Extranodal natural killer/T‐cell lymphoma (ENKTL) is a highly aggressive tumor of the sinonasal tract associated with poor overall survival (OS). This study expands upon epidemiologic, prognostic, and treatment factors for OS and disease‐specific survival (DSS), incorporating newly accessible chemotherapy data.
Retrospective population‐based cohort study performed on cases of sinonasal ENKTL identified through the Surveillance, Epidemiology, and End Results database. Univariate Kaplan‐Meier analysis and subsequent multivariate Cox‐regression analysis were performed to evaluate prognostic and treatment variables for OS and DSS.
Four hundred and sixty cases of sinonasal ENKTL were identified. Five‐year OS and DSS were 46% and 56%, respectively. On multivariate analysis, higher Ann Arbor stage was associated with worse OS (P < 0.001) and DSS (P < 0.001), whereas administration of radiotherapy was associated with improved OS (P < 0.001) and DSS (P = 0.001).
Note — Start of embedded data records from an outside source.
(* ===== verification/XhciEndp.v ===== *)
(** The endpoint files of xhcid (xhcid/src/xhci/scheme.rs: [execute_transfer],
    [transfer] and the [on_*_endp_*] handlers) and the handle that the class
    drivers use on them (xhcid/src/driver_interface.rs: [XhciEndpHandle]).

    A transfer is announced on the "ctl" file, moved through the "data" file and
    its result collected from "ctl"; [EndpIfState] is the state machine between
    the two.  The JSON encoding of the requests is a parameter. *)

From S2P Require Import Prelude UsbSetup XhciTrb XhciRing XhciIface XhciHost.

(** [serde_json], as the interface uses it: encoders, partial decoders, and the
    law that a request and a response survive the round trip. *)
Class EndpJson := {
  json_of_req : XhciEndpCtlReq → list Z;
  req_of_json : list Z → option XhciEndpCtlReq;
  json_of_res : XhciEndpCtlRes → list Z;
  res_of_json : list Z → option XhciEndpCtlRes;
}.

Class EndpJsonLaws `{EndpJson} := {
  req_roundtrip : ∀ r,
    match r with CrTransfer _ n => u_range 32 n | _ => True end →
    req_of_json (json_of_req r) = Some r;
  res_roundtrip : ∀ r, res_of_json (json_of_res r) = Some r;
  (** [count] is a [u32]: other numbers are decoding errors. *)
  req_typed : ∀ buf d n, req_of_json buf = Some (CrTransfer d n) → u_range 32 n;
  (** "a response must never exceed 256 bytes" (driver_interface.rs). *)
  res_short : ∀ r, (length (json_of_res r) <= 256)%nat;
}.

Section endp.
Context {W : Type} `{Controller W} `{EndpJson}.

Abbreviation xp := (prog (Xhci W) fault).

(** ** Transfers *)

Definition MAX_TRANSFER_SIZE : Z := 65536.

(** [execute_transfer] on the ring of the endpoint (stream 1 of a stream array),
    with the closure given by [build] and [next]. *)
Definition execute_transfer {X : Type} (fuel : nat) (port_num endp_num stream_id : Z)
    (build : X → bool → trb_prog) (next : X → X * ControlFlow) (x : X) : xp Trb :=
  if endp_num =? 0 then sys EIO
  else
    let endp_idx := endp_num - 1 in
    port ← get_port EBADF port_num;
    endp_desc ← lift_opt (get_endp_desc (po_cfg_idx port) (po_dev_desc port) endp_idx) EBADFD;
    doorbell_data_stream ← lift_res (endp_doorbell endp_num endp_desc stream_id);
    doorbell_data_no_stream ← lift_res (endp_doorbell endp_num endp_desc 0);
    es ← lift_opt (po_endpoint_states port !! endp_num) EBADF;
    '(has_streams, ring) ←
      (match es_transfer es with
       | RosRing r => mret (false, r)
       | RosStreams a => r ← lift_opt (sca_rings a !! 1) EBADF; mret (true, r)
       end);
    '(last_index, ring) ← fill_loop fuel build next x ring;
    _ ← put_port port_num (with_endpoint endp_num (with_endp_ring ring 1 es) port);
    trbs ← next_transfer_event_trb (mk_ring_id (as_u8 port_num) endp_num stream_id) ring
             last_index last_index (po_slot port)
             (if (has_streams : bool) then doorbell_data_stream else doorbell_data_no_stream);
    let event_trb := ne_event_trb trbs in
    _ ← lift_opt (ne_src_trb trbs) EIO;
    _ ← lift_res (handle_transfer_event_trb event_trb);
    if negb (completion_code event_trb =? completion_code_value CShortPacket)
       && negb (transfer_length event_trb =? 0)
    then sys EIO
    else mret event_trb.

(** A [Dma<[u8]>]: physical address and length. *)
Record Dma := mk_dma { dm_phys : Z; dm_len : nat }.

Definition alloc_dma_zeroed_unsized (count : nat) : xp Dma := λ s,
  match dma_zeroed (Z.of_nat count) (x_world s) with
  | (inr (phys, _), w) =>
      (Ok (mk_dma phys count), set_world (dma_set phys (replicate count 0) w) s)
  | (inl e, w) => (Err (Sys e), set_world w s)
  end.

Definition dma_bytes (d : Dma) : xp (list Z) :=
  gets (λ s, dma_get (x_world s) (dm_phys d) (dm_len d)).

Definition dma_copy_in (d : Dma) (bs : list Z) : xp unit :=
  modify (λ s, set_world (dma_set (dm_phys d) bs (x_world s)) s).

(** The closure's captured variable is [bytes_left]. *)
Definition transfer_trb (buffer estimated_td_size : Z) (idt : bool) (bytes_left : Z) (cyc : bool)
    : trb_prog :=
  let len := Z.min bytes_left MAX_TRANSFER_SIZE in
  let ioc := bytes_left <=? MAX_TRANSFER_SIZE in
  normal buffer len cyc estimated_td_size 0 false true (negb ioc) ioc idt false.

Definition transfer_next (bytes_left : Z) : Z * ControlFlow :=
  let len := Z.min bytes_left MAX_TRANSFER_SIZE in
  let bytes_left := bytes_left - len in
  (bytes_left, if negb (bytes_left =? 0) then Continue else Break).

Definition dma_len (d : option Dma) : Z :=
  match d with Some d => Z.of_nat (dm_len d) | None => 0 end.

(** [u8::try_from(..).ok().unwrap_or(0x1F)], then the minimum with 0x1F. *)
Definition estimated_td_size (len : Z) : Z :=
  let v := div_round_up len MAX_TRANSFER_SIZE * TRB_SIZE in
  Z.min (if v <=? 255 then v else 0x1F) 0x1F.

(** The buffer pointer (or the immediate data) of the TRBs. *)
Definition transfer_buffer (d : option Dma) (max_packet_size : Z) (direction : EndpDirection)
    : xp (Z * bool) :=
  if (dma_len d <=? 8) && (8 <=? max_packet_size) && negb (bool_decide (direction = EdIn)) then
    match d with
    | Some d =>
        sbuf ← dma_bytes d;
        mret (le_val (sbuf ++ replicate (8 - length sbuf) 0), true)
    | None => mret (0, false)
    end
  else mret (match d with Some d => dm_phys d | None => 0 end, false).

(** The requested direction is shadowed by that of the descriptor, so the check
    that follows compares the descriptor with itself. *)
Definition transfer (port_num endp_idx : Z) (dma_buf : option Dma) (dir : PortReqDirection)
    : xp (Z * Z * option Dma) :=
  let endp_num := as_u8 (endp_idx + 1) in
  port ← get_port EBADFD port_num;
  d ← lift_opt (get_endp_desc (po_cfg_idx port) (po_dev_desc port) endp_idx) EBADFD;
  let direction := endp_direction d in
  if is_isoch d then sys ENOSYS
  else if negb (bool_decide (direction = endp_direction d)) then sys EBADF
  else
    '(buffer, idt) ← transfer_buffer dma_buf (ed_max_packet_size d) direction;
    let len := dma_len dma_buf in
    event ← execute_transfer (S (Z.to_nat (len / MAX_TRANSFER_SIZE))) port_num endp_num 1
              (transfer_trb buffer (estimated_td_size len) idt) transfer_next len;
    let bytes_transferred :=
      match dma_buf with
      | Some b => as_u32 (as_u32 (Z.of_nat (dm_len b)) - transfer_length event)
      | None => 0
      end in
    mret (completion_code event, bytes_transferred, dma_buf).

(** [buf] is filled in place; its new contents are part of the result. *)
Definition transfer_read (port_num endp_idx : Z) (buf_len : nat) : xp (Z * Z * list Z) :=
  if Nat.eqb buf_len 0 then sys EINVAL
  else
    dma_buffer ← alloc_dma_zeroed_unsized buf_len;
    '(code, bytes_transferred, dma) ←
      transfer port_num endp_idx (Some dma_buffer) PrDeviceToHost;
    dma ← unwrap dma;
    bytes ← dma_bytes dma;
    mret (code, bytes_transferred, bytes).

Definition transfer_write (port_num endp_idx : Z) (sbuf : list Z) : xp (Z * Z) :=
  if Nat.eqb (length sbuf) 0 then sys EINVAL
  else
    dma_buffer ← alloc_dma_zeroed_unsized (length sbuf);
    _ ← dma_copy_in dma_buffer sbuf;
    '(code, bytes_transferred, _) ←
      transfer port_num endp_idx (Some dma_buffer) PrHostToDevice;
    mret (code, bytes_transferred).

(** ** Endpoint status and reset *)

Definition first_endpoints (port : PortSt) : xp (list EndpDesc) :=
  dev_desc ← unwrap (po_dev_desc port);
  conf ← lift_opt (dd_config_descs dev_desc !! 0%nat) EIO;
  ifd ← lift_opt (cd_interface_descs conf !! 0%nat) EIO;
  mret (id_endpoints ifd).

(** [endp_num as usize - 1] wraps for 0 and then finds nothing. *)
Definition endp_at (eps : list EndpDesc) (endp_num : Z) : option EndpDesc :=
  if endp_num =? 0 then None else eps !! Z.to_nat (endp_num - 1).

Definition get_endp_status (port_num endp_num : Z) : xp EndpointStatus :=
  port ← get_port EBADFD port_num;
  eps ← first_endpoints port;
  endp_desc ← lift_opt (endp_at eps endp_num) EBADFD;
  endp_num_xhc ← (if negb (endp_num =? 0) then lift_res (endp_num_to_dci endp_num endp_desc)
                  else mret 1);
  ctxs ← gets (λ s, xhc_contexts (x_world s));
  '(_, endps) ← lift_opt (ctxs !! Z.to_nat (po_slot port)) EBADFD;
  a ← lift_opt (endps !! Z.to_nat (endp_num_xhc - 1)) EBADFD;
  match Z.land a ENDPOINT_CONTEXT_STATUS_MASK with
  | 0 => mret EsDisabled
  | 1 => mret EsEnabled
  | 2 => mret EsHalted
  | 3 => mret EsStopped
  | 4 => mret EsError
  | _ => sys EIO
  end.

(** The method of the same name; the builder is [XhciTrb.reset_endpoint]. *)
Definition reset_endpoint_cmd (port_num endp_num : Z) (tsp : bool) : xp unit :=
  if endp_num =? 0 then sys EIO
  else
    port ← get_port EBADFD port_num;
    endp_desc ←
      lift_opt (get_endp_desc (po_cfg_idx port) (po_dev_desc port) (endp_num - 1)) EBADFD;
    endp_num_xhc ← lift_res (endp_num_to_dci endp_num endp_desc);
    port' ← get_port EBADF port_num;
    '(event_trb, _) ← execute_command (reset_endpoint (po_slot port') endp_num_xhc tsp);
    lift_res (handle_event_trb event_trb).

Definition set_tr_deque_ptr_cmd (port_num endp_num deque_ptr_and_cycle : Z) : xp unit :=
  if endp_num =? 0 then sys EIO
  else
    port ← get_port EBADFD port_num;
    endp_desc ←
      lift_opt (get_endp_desc (po_cfg_idx port) (po_dev_desc port) (endp_num - 1)) EBADFD;
    endp_num_xhc ← lift_res (endp_num_to_dci endp_num endp_desc);
    '(event_trb, _) ← execute_command
       (λ cyc, set_tr_deque_ptr deque_ptr_and_cycle cyc PrimaryRing 1 endp_num_xhc (po_slot port));
    lift_res (handle_event_trb event_trb).

(** The write guard of the port is alive until the end of the function. *)
Definition restart_endpoint (port_num endp_num : Z) : xp unit :=
  port ← get_port EBADFD port_num;
  es ← lift_opt (po_endpoint_states port !! endp_num) EBADFD;
  '(has_streams, ring) ←
    (match es_transfer es with
     | RosRing r => mret (false, r)
     | RosStreams a => r ← lift_opt (sca_rings a !! 1) EBADFD; mret (true, r)
     end);
  '(_, ring) ← ring_put (transfer_no_op 0 false false false) ring;
  _ ← put_port port_num (with_endpoint endp_num (with_endp_ring ring 1 es) port);
  eps ← first_endpoints port;
  endp_desc ← lift_opt (endp_at eps endp_num) EBADFD;
  doorbell ← (if negb (endp_num =? 0) then
                lift_res (endp_doorbell endp_num endp_desc
                            (if (has_streams : bool) then 1 else 0))
              else mret def_control_endp_doorbell);
  _ ← modify (λ s, set_world
         (xhc_doorbell (x_cmd s) (x_port_states s) (po_slot port) doorbell (x_world s)).2 s);
  holding port_num (set_tr_deque_ptr_cmd port_num endp_num (register ring)).

Definition on_req_reset_device (port_num endp_num : Z) (clear_feature : bool) : xp unit :=
  st ← get_endp_status port_num endp_num;
  if negb (bool_decide (st = EsHalted)) then sys EPROTO
  else
    _ ← reset_endpoint_cmd port_num endp_num false;
    _ ← restart_endpoint port_num endp_num;
    if clear_feature then device_req_no_data port_num (mk_setup 0x02 0x01 0x00 0 0)
    else mret tt.

(** ** The endpoint files *)

Definition set_if_state (port_num endp_num : Z) (st : EndpIfState) (port : PortSt)
    (es : EndpointState) : xp unit :=
  put_port port_num (with_endpoint endp_num (mk_es (es_transfer es) st) port).

(** The fresh lookup after an [await]. *)
Definition store_if_state (e : errno) (port_num endp_num : Z) (st : EndpIfState) : xp unit :=
  port ← get_port e port_num;
  es ← lift_opt (po_endpoint_states port !! endp_num) e;
  set_if_state port_num endp_num st port es.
Additionally, a higher age at diagnosis was associated with reduced OS (P = 0.024). Chemotherapy was associated with improved OS (P < .01) and DSS (P = .04) for Ann Arbor stage I disease. Surgery was not associated with improved survival.
This represents the first study to investigate the use of chemotherapy for the treatment of sinonasal ENKTL using population‐based analysis. Radiation therapy and chemotherapy significantly improve survival in all Ann Arbor stage patients and early‐stage patients, respectively. Early‐stage disease is significantly associated with improved survival. With no established treatment regimen for sinonasal ENKTL, these findings suggest combination chemoradiation is an effective therapy for prolonged survival, especially in early stages of disease.